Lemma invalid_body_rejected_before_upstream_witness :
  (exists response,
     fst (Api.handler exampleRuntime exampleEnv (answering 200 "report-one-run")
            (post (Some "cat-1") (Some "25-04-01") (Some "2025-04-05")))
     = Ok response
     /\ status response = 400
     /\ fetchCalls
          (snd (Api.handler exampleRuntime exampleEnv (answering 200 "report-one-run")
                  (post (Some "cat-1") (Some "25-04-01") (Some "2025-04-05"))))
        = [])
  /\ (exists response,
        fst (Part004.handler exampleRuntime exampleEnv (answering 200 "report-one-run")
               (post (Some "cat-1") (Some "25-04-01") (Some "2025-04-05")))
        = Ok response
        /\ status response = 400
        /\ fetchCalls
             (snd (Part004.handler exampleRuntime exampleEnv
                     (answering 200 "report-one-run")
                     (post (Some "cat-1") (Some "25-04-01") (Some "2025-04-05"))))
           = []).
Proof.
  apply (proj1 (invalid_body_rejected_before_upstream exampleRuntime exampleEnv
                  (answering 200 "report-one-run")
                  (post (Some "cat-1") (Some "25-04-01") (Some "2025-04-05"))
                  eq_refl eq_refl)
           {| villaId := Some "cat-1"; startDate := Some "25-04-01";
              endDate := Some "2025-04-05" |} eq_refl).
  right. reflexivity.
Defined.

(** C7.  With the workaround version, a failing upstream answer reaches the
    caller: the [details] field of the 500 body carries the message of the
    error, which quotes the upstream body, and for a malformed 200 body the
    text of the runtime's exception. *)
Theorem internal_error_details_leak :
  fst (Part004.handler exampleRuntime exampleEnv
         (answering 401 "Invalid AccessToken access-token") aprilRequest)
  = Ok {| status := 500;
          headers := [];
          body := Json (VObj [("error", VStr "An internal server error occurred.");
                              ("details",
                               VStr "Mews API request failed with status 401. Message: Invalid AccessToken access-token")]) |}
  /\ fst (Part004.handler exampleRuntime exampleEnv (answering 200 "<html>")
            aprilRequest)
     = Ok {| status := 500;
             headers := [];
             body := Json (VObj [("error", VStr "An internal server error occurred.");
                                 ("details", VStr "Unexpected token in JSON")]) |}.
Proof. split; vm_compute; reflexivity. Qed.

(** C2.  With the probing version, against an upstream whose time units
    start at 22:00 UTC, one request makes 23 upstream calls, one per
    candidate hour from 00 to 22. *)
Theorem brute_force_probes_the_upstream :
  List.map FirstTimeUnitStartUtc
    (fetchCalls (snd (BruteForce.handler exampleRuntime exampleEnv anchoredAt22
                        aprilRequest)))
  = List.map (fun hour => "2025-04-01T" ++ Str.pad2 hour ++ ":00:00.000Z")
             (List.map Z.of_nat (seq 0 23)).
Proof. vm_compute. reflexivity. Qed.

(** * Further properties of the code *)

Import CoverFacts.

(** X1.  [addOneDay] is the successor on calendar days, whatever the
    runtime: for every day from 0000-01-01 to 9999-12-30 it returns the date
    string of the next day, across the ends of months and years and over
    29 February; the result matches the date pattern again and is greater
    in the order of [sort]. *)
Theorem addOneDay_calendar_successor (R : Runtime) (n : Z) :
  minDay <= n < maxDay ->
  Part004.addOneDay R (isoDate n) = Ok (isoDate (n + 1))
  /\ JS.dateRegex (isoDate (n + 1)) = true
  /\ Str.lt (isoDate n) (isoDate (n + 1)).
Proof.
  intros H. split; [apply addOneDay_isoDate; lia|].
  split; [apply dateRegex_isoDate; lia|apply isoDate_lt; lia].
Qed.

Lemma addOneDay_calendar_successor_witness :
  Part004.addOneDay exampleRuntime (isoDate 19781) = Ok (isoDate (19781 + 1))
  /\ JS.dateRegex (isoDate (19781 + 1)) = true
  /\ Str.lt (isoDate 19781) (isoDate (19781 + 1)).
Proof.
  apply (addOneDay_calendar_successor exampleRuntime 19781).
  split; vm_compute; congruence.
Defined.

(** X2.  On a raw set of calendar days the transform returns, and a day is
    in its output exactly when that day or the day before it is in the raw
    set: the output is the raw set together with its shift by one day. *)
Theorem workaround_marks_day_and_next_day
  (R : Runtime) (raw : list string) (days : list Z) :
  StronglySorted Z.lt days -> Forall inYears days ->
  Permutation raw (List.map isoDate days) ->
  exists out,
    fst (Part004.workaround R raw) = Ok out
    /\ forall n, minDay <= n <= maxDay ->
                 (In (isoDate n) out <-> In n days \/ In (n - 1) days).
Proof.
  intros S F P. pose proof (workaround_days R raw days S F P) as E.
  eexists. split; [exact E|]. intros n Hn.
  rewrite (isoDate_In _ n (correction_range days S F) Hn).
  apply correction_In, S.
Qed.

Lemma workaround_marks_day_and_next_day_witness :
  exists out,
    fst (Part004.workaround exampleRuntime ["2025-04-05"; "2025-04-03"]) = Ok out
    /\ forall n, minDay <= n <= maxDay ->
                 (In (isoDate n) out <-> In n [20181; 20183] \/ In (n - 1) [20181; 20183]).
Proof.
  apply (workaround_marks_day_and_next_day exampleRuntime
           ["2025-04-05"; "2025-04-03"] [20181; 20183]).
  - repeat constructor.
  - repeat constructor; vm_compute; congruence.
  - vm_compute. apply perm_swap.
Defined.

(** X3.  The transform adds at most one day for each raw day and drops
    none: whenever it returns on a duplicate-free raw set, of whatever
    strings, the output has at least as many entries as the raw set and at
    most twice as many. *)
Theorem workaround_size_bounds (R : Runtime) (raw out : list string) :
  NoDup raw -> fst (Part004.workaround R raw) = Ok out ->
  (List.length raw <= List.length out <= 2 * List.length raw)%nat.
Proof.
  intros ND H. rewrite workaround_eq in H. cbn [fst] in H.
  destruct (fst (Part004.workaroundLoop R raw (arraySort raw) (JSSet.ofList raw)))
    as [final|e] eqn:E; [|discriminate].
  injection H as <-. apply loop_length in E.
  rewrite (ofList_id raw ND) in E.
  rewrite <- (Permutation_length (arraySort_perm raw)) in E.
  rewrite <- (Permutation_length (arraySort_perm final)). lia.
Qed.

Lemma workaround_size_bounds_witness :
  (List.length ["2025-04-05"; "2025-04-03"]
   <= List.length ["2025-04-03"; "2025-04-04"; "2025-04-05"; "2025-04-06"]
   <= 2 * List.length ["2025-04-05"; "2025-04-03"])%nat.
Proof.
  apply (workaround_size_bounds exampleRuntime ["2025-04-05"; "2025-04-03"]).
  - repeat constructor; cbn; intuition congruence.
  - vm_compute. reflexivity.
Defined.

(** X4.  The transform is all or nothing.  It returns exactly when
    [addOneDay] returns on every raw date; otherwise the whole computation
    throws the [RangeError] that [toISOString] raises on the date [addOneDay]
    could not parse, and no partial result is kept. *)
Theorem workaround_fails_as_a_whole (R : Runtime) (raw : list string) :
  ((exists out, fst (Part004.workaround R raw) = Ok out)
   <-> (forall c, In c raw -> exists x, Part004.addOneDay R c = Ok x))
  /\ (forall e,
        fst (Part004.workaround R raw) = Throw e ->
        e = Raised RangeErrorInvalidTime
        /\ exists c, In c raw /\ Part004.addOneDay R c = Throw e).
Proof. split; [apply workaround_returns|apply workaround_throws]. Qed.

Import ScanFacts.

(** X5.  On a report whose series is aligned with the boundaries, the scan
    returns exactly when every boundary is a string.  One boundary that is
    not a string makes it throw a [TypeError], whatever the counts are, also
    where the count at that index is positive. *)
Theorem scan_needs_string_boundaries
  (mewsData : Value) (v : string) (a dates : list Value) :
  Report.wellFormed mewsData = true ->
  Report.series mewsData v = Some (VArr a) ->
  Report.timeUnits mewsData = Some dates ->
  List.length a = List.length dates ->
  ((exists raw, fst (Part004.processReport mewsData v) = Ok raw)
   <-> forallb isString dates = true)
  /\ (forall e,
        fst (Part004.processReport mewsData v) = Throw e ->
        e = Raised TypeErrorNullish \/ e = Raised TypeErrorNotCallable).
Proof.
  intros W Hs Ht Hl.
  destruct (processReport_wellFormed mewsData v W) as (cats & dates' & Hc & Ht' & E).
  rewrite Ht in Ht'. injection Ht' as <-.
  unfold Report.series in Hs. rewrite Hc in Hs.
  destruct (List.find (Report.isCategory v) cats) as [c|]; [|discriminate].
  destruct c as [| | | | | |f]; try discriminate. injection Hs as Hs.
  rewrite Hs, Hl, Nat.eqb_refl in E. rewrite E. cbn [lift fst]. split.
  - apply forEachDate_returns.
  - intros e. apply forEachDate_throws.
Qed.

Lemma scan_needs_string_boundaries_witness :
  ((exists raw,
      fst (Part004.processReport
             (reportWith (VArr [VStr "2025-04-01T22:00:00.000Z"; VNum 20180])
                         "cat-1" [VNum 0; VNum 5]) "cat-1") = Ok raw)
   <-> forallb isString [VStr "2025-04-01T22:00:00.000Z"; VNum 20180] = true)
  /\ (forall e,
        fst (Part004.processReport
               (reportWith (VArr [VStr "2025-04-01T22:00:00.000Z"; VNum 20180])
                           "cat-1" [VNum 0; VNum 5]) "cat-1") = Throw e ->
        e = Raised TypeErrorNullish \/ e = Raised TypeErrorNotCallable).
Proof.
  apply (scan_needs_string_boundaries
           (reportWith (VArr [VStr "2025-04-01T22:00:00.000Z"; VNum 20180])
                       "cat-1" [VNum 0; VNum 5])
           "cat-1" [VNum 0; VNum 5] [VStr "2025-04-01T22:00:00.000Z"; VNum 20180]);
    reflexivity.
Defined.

> **To do**: Look through the listing above and give the number of lines containing the string "repeat", with nothing else.

> **Response box**: 3